(ENTRIES SUPPLIED begins)
(** Two chains for one, when the second is empty. *)
Lemma split_chain {X} (T : list (list X)) old new c stay go : old <> new ->
  T !! old = Some c -> T !! new = Some [] -> c ≡ₚ stay ++ go ->
  concat (<[old := stay]> (<[new := go]> T)) ≡ₚ concat T.
Proof.
  intros Hne Ho Hn Hc. assert (Ho' : <[new := go]> T !! old = Some c) by by rewrite list_lookup_insert_ne.
  rewrite (concat_replace _ _ c) by done. pose proof (concat_delete _ _ _ Ho') as E.
  rewrite (concat_replace _ _ [] _ Hn) in E. pose proof (concat_delete _ _ _ Hn) as E'. cbn in E'. rewrite <- E', Hc in E.
  apply (Permutation_app_inv_l go). rewrite E. rewrite !app_assoc. f_equiv. apply Permutation_app_comm.
Qed.
Lemma expand_spec ok lh : shape lh -> exists lh', afs_lhash_expand ok lh = Some lh'
  /\ shape lh' /\ records lh' ≡ₚ records lh /\ ndata lh' = ndata lh
  /\ ltable lh' = ltable lh + (if ok || (ltable lh <? ntable lh) then 1 else 0).
Proof.
  intros Hs. unfold afs_lhash_expand. pose proof Hs as [H1 H2 _ _ _ _].
  pose proof (accomodate_spec ok (maxp lh + p lh) lh Hs ltac:(lia)) as Hacc.
  destruct (afs_lhash_accomodate ok _ lh) as [m |] eqn:Em.
  2: { destruct Hacc as [-> Hn]. exists lh. rewrite (proj2 (Z.ltb_ge _ _)) by lia. cbn. split; [done |].
    split; [done |]. split; [done |]. lia. }
  destruct Hacc as (Hm & Hmn & Er & Ep & Ex & El & En & Ek).
  assert (Hok : ok || (ltable lh <? ntable lh) = true).
  { destruct ok; [done |]. unfold afs_lhash_accomodate in Em. destruct (Z.ltb_spec (maxp lh + p lh) (ntable lh)); [| done].
    cbn. apply Z.ltb_lt. lia. }
  rewrite Hok, Ep, Ex.
  assert (Eb : exists p2 x2, (if p lh + 1 =? maxp lh then (0, maxp lh * 2) else (p lh + 1, maxp lh)) = (p2, x2)
             /\ 0 <= p2 < x2 /\ x2 + p2 = ltable lh + 1).
  { destruct (Z.eqb_spec (p lh + 1) (maxp lh)); eexists _, _; (split; [done | lia]). }
  destruct Eb as (p2 & x2 & Eb & Hb & Ht). rewrite Eb. cbn zeta. rewrite El. set (m1 := LHash p2 x2 _ _ _ _ _ _ _ _).
  destruct Hm as [M1 M2 M3 M4 M5 M6].
  change (ltable m1) with (ltable lh + 1). change (ntable m1) with (ntable m).
  rewrite (proj2 (Z.eqb_eq (ltable lh + 1 - 1) _)) by lia. rewrite (proj2 (Z.leb_le (ltable lh + 1) _)) by lia. cbn [andb].
  assert (Ha : forall key, afs_lhash_address m1 key = afs_lhash_address m key /\ afs_lhash_address m key <> p lh
     \/ afs_lhash_address m key = p lh /\ (afs_lhash_address m1 key = p lh \/ afs_lhash_address m1 key = maxp lh + p lh)).
  { intros key. rewrite <- Ep, <- Ex. apply address_split; [done |]. subst m1. cbn [p maxp]. by rewrite Ep, Ex, <- Eb. }
  destruct (lookup_lt_is_Some_2 (table m) (Z.to_nat (p lh))) as [c Hc]; [lia |].
  destruct (lookup_lt_is_Some_2 (table m) (Z.to_nat (maxp lh + p lh))) as [c0 Hc0]; [lia |].
  assert (E0 : c0 = []).
  { destruct c0 as [| b c0]; [done |]. pose proof (M5 _ _ b Hc0 ltac:(left)). pose proof (address_range m (bkey b) M1). lia. }
  subst c0. assert (Hat : chain_at m1 (p lh) = c) by (unfold chain_at; subst m1; cbn [table]; by rewrite Hc). rewrite Hat.
  destruct (relocate_ok m1 (p lh) (maxp lh + p lh) c ltac:(lia)) as (stay & go & -> & Hp & Hst & Hgo).
  { intros b Hbc. pose proof (M5 _ _ b Hc Hbc). destruct (Ha (bkey b)) as [[_ Hn] | [_ ?]]; [lia | done]. }
  eexists. split; [done |].
  assert (Hr : records (set_chain (p lh) stay (set_chain (maxp lh + p lh) go m1)) ≡ₚ records lh).
  { rewrite <- Er. unfold records. subst m1. cbn [set_chain set_table table]. apply (split_chain _ _ _ c); [lia | done..]. }
  split; [| split; [done | split; [exact En | cbn; lia]]].
  split; cbn [set_chain set_table p maxp ltable ntable ndata table]; [done | cbn; lia | cbn; lia | | |].
  - rewrite !length_insert. exact M4.
  - intros k c' b Hk Hbc. change (afs_lhash_address m1 (bkey b) = Z.of_nat k). change (table m1) with (table m) in Hk.
    apply list_lookup_insert_Some in Hk as [(<- & <- & _) | [Hne Hk]]; [rewrite Hst by done; lia |].
    apply list_lookup_insert_Some in Hk as [(<- & <- & _) | [Hne' Hk]]; [rewrite Hgo by done; lia |].
    pose proof (M5 _ _ b Hk Hbc). destruct (Ha (bkey b)) as [[-> _] | [? _]]; [done | lia].
  - rewrite Hr, <- Er, <- M6. done.
Qed.
(** ** The operations *)

Lemma chain_walk_spec data chain : forall before tests, exists n,
  match chain_walk equal data before chain tests with
  | (Some (l, b, r), t) => exists m, l = before ++ m /\ chain = m ++ b :: r /\ equal data (bdata b) = true
      /\ (forall x, x ∈ m -> equal data (bdata x) = false) /\ t = tests + n
      /\ (forall t0, (chain_walk equal data before chain t0).1 = Some (l, b, r))
  | (None, t) => (forall x, x ∈ chain -> equal data (bdata x) = false) /\ t = tests + n
      /\ (forall t0, (chain_walk equal data before chain t0).1 = None)
  end.
Proof.
  induction chain as [| b c IH]; intros before tests; cbn [chain_walk].
  - exists 0. split; [intros x Hx; by apply not_elem_of_nil in Hx |]. split; [lia | done].
  - destruct (equal data (bdata b)) eqn:E.
    + exists 1. exists []. rewrite app_nil_r. do 3 (split; [done |]). split; [intros x Hx; by apply not_elem_of_nil in Hx | done].
    + destruct (IH (before ++ [b]) (tests + 1)) as [n IHn]. exists (1 + n).
      assert (Hcons : forall m x, x ∈ b :: m -> (forall y, y ∈ m -> equal data (bdata y) = false) -> equal data (bdata x) = false).
      { intros m x Hx Hm. apply elem_of_cons in Hx as [-> | Hx]; auto. }
      destruct (chain_walk equal data _ c (tests + 1)) as [[[[l b'] r] |] t].
      * destruct IHn as (m & -> & -> & H1 & H2 & -> & H3). exists (b :: m). rewrite <- app_assoc. do 3 (split; [done |]).
        split; [intros x Hx; by apply (Hcons m) |]. split; [lia |]. intros t0. rewrite H3. by rewrite <- app_assoc.
      * destruct IHn as (H1 & -> & H2). split; [intros x Hx; by apply (Hcons c) |]. split; [lia | done].
Qed.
(ENTRIES SUPPLIED ends)
PROBLEM DESCRIPTION: What you return should match every line above exactly.

RESPONSE:
(** Two chains for one, when the second is empty. *)
Lemma split_chain {X} (T : list (list X)) old new c stay go : old <> new ->
  T !! old = Some c -> T !! new = Some [] -> c ≡ₚ stay ++ go ->
  concat (<[old := stay]> (<[new := go]> T)) ≡ₚ concat T.
Proof.
  intros Hne Ho Hn Hc. assert (Ho' : <[new := go]> T !! old = Some c) by by rewrite list_lookup_insert_ne.
  rewrite (concat_replace _ _ c) by done. pose proof (concat_delete _ _ _ Ho') as E.
  rewrite (concat_replace _ _ [] _ Hn) in E. pose proof (concat_delete _ _ _ Hn) as E'. cbn in E'. rewrite <- E', Hc in E.
  apply (Permutation_app_inv_l go). rewrite E. rewrite !app_assoc. f_equiv. apply Permutation_app_comm.
Qed.
Lemma expand_spec ok lh : shape lh -> exists lh', afs_lhash_expand ok lh = Some lh'
  /\ shape lh' /\ records lh' ≡ₚ records lh /\ ndata lh' = ndata lh
  /\ ltable lh' = ltable lh + (if ok || (ltable lh <? ntable lh) then 1 else 0).
Proof.
  intros Hs. unfold afs_lhash_expand. pose proof Hs as [H1 H2 _ _ _ _].
  pose proof (accomodate_spec ok (maxp lh + p lh) lh Hs ltac:(lia)) as Hacc.
  destruct (afs_lhash_accomodate ok _ lh) as [m |] eqn:Em.
  2: { destruct Hacc as [-> Hn]. exists lh. rewrite (proj2 (Z.ltb_ge _ _)) by lia. cbn. split; [done |].
    split; [done |]. split; [done |]. lia. }
  destruct Hacc as (Hm & Hmn & Er & Ep & Ex & El & En & Ek).
  assert (Hok : ok || (ltable lh <? ntable lh) = true).
  { destruct ok; [done |]. unfold afs_lhash_accomodate in Em. destruct (Z.ltb_spec (maxp lh + p lh) (ntable lh)); [| done].
    cbn. apply Z.ltb_lt. lia. }
  rewrite Hok, Ep, Ex.
  assert (Eb : exists p2 x2, (if p lh + 1 =? maxp lh then (0, maxp lh * 2) else (p lh + 1, maxp lh)) = (p2, x2)
             /\ 0 <= p2 < x2 /\ x2 + p2 = ltable lh + 1).
  { destruct (Z.eqb_spec (p lh + 1) (maxp lh)); eexists _, _; (split; [done | lia]). }
  destruct Eb as (p2 & x2 & Eb & Hb & Ht). rewrite Eb. cbn zeta. rewrite El. set (m1 := LHash p2 x2 _ _ _ _ _ _ _ _).
  destruct Hm as [M1 M2 M3 M4 M5 M6].
  change (ltable m1) with (ltable lh + 1). change (ntable m1) with (ntable m).
  rewrite (proj2 (Z.eqb_eq (ltable lh + 1 - 1) _)) by lia. rewrite (proj2 (Z.leb_le (ltable lh + 1) _)) by lia. cbn [andb].
  assert (Ha : forall key, afs_lhash_address m1 key = afs_lhash_address m key /\ afs_lhash_address m key <> p lh
     \/ afs_lhash_address m key = p lh /\ (afs_lhash_address m1 key = p lh \/ afs_lhash_address m1 key = maxp lh + p lh)).
  { intros key. rewrite <- Ep, <- Ex. apply address_split; [done |]. subst m1. cbn [p maxp]. by rewrite Ep, Ex, <- Eb. }
  destruct (lookup_lt_is_Some_2 (table m) (Z.to_nat (p lh))) as [c Hc]; [lia |].
  destruct (lookup_lt_is_Some_2 (table m) (Z.to_nat (maxp lh + p lh))) as [c0 Hc0]; [lia |].
  assert (E0 : c0 = []).
  { destruct c0 as [| b c0]; [done |]. pose proof (M5 _ _ b Hc0 ltac:(left)). pose proof (address_range m (bkey b) M1). lia. }
  subst c0. assert (Hat : chain_at m1 (p lh) = c) by (unfold chain_at; subst m1; cbn [table]; by rewrite Hc). rewrite Hat.
  destruct (relocate_ok m1 (p lh) (maxp lh + p lh) c ltac:(lia)) as (stay & go & -> & Hp & Hst & Hgo).
  { intros b Hbc. pose proof (M5 _ _ b Hc Hbc). destruct (Ha (bkey b)) as [[_ Hn] | [_ ?]]; [lia | done]. }
  eexists. split; [done |].
  assert (Hr : records (set_chain (p lh) stay (set_chain (maxp lh + p lh) go m1)) ≡ₚ records lh).
  { rewrite <- Er. unfold records. subst m1. cbn [set_chain set_table table]. apply (split_chain _ _ _ c); [lia | done..]. }
  split; [| split; [done | split; [exact En | cbn; lia]]].
  split; cbn [set_chain set_table p maxp ltable ntable ndata table]; [done | cbn; lia | cbn; lia | | |].
  - rewrite !length_insert. exact M4.
  - intros k c' b Hk Hbc. change (afs_lhash_address m1 (bkey b) = Z.of_nat k). change (table m1) with (table m) in Hk.
    apply list_lookup_insert_Some in Hk as [(<- & <- & _) | [Hne Hk]]; [rewrite Hst by done; lia |].
    apply list_lookup_insert_Some in Hk as [(<- & <- & _) | [Hne' Hk]]; [rewrite Hgo by done; lia |].
    pose proof (M5 _ _ b Hk Hbc). destruct (Ha (bkey b)) as [[-> _] | [? _]]; [done | lia].
  - rewrite Hr, <- Er, <- M6. done.
Qed.
(** ** The operations *)

Lemma chain_walk_spec data chain : forall before tests, exists n,
  match chain_walk equal data before chain tests with
  | (Some (l, b, r), t) => exists m, l = before ++ m /\ chain = m ++ b :: r /\ equal data (bdata b) = true
      /\ (forall x, x ∈ m -> equal data (bdata x) = false) /\ t = tests + n
      /\ (forall t0, (chain_walk equal data before chain t0).1 = Some (l, b, r))
  | (None, t) => (forall x, x ∈ chain -> equal data (bdata x) = false) /\ t = tests + n
      /\ (forall t0, (chain_walk equal data before chain t0).1 = None)
  end.
Proof.
  induction chain as [| b c IH]; intros before tests; cbn [chain_walk].
  - exists 0. split; [intros x Hx; by apply not_elem_of_nil in Hx |]. split; [lia | done].
  - destruct (equal data (bdata b)) eqn:E.
    + exists 1. exists []. rewrite app_nil_r. do 3 (split; [done |]). split; [intros x Hx; by apply not_elem_of_nil in Hx | done].
    + destruct (IH (before ++ [b]) (tests + 1)) as [n IHn]. exists (1 + n).
      assert (Hcons : forall m x, x ∈ b :: m -> (forall y, y ∈ m -> equal data (bdata y) = false) -> equal data (bdata x) = false).
      { intros m x Hx Hm. apply elem_of_cons in Hx as [-> | Hx]; auto. }
      destruct (chain_walk equal data _ c (tests + 1)) as [[[[l b'] r] |] t].
      * destruct IHn as (m & -> & -> & H1 & H2 & -> & H3). exists (b :: m). rewrite <- app_assoc. do 3 (split; [done |]).
        split; [intros x Hx; by apply (Hcons m) |]. split; [lia |]. intros t0. rewrite H3. by rewrite <- app_assoc.
      * destruct IHn as (H1 & -> & H2). split; [intros x Hx; by apply (Hcons c) |]. split; [lia | done].
Qed.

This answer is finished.